Records provided:
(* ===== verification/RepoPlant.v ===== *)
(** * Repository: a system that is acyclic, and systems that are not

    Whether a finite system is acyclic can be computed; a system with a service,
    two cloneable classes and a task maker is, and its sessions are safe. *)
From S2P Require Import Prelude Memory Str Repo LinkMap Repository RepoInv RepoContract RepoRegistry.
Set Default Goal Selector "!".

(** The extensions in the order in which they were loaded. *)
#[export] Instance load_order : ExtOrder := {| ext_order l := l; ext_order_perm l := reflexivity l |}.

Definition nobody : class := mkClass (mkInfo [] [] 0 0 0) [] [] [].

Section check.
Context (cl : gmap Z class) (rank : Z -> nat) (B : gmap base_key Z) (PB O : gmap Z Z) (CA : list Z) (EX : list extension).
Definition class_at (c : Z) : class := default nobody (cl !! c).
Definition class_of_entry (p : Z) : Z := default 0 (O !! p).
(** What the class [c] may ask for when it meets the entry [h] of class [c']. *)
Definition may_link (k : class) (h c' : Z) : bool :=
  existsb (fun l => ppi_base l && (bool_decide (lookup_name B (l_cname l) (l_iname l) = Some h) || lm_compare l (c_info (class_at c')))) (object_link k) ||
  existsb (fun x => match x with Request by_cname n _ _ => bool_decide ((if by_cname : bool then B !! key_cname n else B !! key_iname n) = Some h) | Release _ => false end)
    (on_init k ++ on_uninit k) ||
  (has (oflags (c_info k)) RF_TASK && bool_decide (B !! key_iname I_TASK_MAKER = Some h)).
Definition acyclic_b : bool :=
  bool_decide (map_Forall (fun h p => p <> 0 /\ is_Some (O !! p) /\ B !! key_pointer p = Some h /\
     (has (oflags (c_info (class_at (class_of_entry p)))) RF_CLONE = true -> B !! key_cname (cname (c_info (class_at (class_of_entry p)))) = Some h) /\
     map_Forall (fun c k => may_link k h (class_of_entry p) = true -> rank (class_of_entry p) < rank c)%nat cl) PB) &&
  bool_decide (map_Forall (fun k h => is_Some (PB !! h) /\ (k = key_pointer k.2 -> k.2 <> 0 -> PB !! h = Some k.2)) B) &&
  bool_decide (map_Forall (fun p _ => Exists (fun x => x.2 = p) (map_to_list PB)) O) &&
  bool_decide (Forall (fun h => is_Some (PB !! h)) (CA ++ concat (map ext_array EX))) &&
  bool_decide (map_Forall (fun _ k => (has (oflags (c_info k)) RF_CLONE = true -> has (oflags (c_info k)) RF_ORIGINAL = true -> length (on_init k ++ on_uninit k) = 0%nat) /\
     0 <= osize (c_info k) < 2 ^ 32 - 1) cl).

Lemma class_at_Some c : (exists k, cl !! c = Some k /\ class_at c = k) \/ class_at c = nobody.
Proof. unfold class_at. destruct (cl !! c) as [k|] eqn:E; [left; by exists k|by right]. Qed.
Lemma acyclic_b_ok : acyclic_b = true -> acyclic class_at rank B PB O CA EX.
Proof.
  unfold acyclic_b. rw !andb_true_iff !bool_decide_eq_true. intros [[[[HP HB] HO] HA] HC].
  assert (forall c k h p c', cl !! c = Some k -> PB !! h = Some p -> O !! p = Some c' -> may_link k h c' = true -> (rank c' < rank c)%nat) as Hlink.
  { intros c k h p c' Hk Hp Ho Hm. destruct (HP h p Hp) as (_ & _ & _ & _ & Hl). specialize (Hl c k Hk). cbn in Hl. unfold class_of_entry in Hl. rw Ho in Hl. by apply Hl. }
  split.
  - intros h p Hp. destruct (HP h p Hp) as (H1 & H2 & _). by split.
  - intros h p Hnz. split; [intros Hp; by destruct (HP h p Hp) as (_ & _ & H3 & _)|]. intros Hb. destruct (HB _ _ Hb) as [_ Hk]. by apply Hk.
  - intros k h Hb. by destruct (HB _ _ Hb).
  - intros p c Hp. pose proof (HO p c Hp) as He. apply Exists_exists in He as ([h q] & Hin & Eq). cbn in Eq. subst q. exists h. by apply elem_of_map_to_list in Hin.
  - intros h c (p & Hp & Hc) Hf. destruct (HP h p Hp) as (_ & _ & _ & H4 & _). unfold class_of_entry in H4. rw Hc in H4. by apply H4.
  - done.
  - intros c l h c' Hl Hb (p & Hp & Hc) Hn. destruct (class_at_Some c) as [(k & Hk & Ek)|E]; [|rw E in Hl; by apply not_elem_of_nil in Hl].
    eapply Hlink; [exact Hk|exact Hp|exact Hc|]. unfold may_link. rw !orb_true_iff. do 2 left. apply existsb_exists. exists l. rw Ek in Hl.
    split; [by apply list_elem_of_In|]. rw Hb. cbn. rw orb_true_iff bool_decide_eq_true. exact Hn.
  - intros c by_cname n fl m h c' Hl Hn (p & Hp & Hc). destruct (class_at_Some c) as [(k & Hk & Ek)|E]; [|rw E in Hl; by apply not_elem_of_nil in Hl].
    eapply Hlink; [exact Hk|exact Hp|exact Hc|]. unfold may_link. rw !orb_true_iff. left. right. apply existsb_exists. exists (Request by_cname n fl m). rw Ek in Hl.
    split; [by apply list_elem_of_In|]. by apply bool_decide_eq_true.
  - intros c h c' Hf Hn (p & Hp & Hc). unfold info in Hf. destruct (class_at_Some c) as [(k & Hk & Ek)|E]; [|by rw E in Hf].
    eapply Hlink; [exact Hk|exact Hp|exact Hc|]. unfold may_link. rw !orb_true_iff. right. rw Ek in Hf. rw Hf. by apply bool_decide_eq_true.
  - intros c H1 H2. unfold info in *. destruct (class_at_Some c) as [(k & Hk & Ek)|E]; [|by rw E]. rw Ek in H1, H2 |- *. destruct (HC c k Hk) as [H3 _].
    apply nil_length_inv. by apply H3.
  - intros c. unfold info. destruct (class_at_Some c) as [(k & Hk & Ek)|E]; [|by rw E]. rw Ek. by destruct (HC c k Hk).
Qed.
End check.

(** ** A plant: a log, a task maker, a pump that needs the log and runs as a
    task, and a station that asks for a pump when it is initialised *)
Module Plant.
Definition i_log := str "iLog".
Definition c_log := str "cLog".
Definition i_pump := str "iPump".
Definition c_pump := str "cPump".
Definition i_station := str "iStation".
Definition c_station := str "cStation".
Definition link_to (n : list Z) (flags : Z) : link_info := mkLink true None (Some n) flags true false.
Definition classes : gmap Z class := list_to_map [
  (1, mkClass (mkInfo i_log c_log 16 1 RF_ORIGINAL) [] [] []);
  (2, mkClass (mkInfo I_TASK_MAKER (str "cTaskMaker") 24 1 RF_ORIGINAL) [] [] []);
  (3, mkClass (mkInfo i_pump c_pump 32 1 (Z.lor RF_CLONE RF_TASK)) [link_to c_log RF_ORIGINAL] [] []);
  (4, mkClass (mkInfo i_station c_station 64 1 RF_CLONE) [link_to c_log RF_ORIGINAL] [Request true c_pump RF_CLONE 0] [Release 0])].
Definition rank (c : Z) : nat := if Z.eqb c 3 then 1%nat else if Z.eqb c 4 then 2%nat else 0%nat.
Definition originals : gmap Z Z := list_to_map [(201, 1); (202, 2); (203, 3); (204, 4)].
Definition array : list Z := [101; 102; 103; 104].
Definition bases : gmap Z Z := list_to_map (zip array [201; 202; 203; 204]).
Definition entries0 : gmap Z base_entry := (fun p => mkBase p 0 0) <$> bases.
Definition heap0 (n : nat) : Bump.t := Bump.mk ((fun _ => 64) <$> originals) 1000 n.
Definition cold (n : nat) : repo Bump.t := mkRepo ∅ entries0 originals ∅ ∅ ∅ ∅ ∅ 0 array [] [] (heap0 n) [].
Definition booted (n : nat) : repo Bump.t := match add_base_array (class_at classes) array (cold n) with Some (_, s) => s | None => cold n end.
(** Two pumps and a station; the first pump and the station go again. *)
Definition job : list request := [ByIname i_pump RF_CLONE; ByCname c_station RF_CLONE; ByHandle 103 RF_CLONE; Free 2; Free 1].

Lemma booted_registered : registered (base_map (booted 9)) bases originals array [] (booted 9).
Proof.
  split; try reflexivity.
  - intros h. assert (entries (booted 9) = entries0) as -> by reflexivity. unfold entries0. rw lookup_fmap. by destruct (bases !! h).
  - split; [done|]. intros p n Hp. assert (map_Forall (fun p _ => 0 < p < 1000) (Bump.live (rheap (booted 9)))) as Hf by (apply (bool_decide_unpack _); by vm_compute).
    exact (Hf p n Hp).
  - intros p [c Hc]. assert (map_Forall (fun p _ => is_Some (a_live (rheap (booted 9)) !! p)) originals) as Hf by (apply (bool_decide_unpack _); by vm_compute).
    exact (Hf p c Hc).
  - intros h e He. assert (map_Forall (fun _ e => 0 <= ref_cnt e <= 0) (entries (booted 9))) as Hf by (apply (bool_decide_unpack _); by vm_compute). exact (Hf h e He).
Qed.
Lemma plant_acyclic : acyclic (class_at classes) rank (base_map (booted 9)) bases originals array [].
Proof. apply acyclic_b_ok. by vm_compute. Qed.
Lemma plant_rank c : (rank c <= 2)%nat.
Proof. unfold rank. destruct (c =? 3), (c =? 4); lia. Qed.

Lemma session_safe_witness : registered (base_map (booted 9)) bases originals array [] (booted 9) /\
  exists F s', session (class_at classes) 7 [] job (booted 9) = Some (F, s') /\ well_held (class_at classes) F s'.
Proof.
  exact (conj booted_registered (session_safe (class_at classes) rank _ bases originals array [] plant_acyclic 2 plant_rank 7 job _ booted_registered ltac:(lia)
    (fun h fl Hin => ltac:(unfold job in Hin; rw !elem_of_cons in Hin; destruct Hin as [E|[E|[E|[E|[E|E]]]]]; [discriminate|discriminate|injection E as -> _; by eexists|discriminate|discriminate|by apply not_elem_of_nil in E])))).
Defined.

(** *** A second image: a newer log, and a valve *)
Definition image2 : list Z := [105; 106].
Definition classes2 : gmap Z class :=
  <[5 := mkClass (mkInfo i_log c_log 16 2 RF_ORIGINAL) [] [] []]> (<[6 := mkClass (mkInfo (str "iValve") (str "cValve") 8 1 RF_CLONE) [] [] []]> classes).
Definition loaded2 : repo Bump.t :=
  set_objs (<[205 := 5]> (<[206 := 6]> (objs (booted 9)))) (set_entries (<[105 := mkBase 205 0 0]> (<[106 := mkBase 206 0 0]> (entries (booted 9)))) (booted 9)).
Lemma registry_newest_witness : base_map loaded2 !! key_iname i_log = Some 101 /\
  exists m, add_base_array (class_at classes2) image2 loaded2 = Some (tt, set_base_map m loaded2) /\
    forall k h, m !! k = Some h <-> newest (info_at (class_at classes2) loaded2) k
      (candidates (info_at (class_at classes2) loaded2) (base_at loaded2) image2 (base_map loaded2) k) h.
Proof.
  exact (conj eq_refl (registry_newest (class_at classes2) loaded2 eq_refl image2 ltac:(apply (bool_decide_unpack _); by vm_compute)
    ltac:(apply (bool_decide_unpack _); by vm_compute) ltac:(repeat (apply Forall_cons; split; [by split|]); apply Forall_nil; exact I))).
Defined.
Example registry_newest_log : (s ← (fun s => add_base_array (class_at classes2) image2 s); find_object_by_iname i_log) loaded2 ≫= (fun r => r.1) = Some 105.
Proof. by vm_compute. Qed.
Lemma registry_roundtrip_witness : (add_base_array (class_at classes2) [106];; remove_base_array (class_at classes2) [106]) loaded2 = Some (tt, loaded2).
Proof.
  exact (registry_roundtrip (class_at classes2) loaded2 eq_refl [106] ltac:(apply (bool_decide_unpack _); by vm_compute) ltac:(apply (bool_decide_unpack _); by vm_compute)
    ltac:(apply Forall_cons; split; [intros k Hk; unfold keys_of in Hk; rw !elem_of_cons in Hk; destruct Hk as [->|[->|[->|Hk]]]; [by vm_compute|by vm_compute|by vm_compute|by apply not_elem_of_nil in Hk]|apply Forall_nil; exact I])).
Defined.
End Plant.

Try it: Copy verbatim, from the listing above, each line from the one containing "Definition nobody : class" down to the one containing "(** What the", inclusive.

The completed task:
Definition nobody : class := mkClass (mkInfo [] [] 0 0 0) [] [] [].

Section check.
Context (cl : gmap Z class) (rank : Z -> nat) (B : gmap base_key Z) (PB O : gmap Z Z) (CA : list Z) (EX : list extension).
Definition class_at (c : Z) : class := default nobody (cl !! c).
Definition class_of_entry (p : Z) : Z := default 0 (O !! p).
(** What the class [c] may ask for when it meets the entry [h] of class [c']. *)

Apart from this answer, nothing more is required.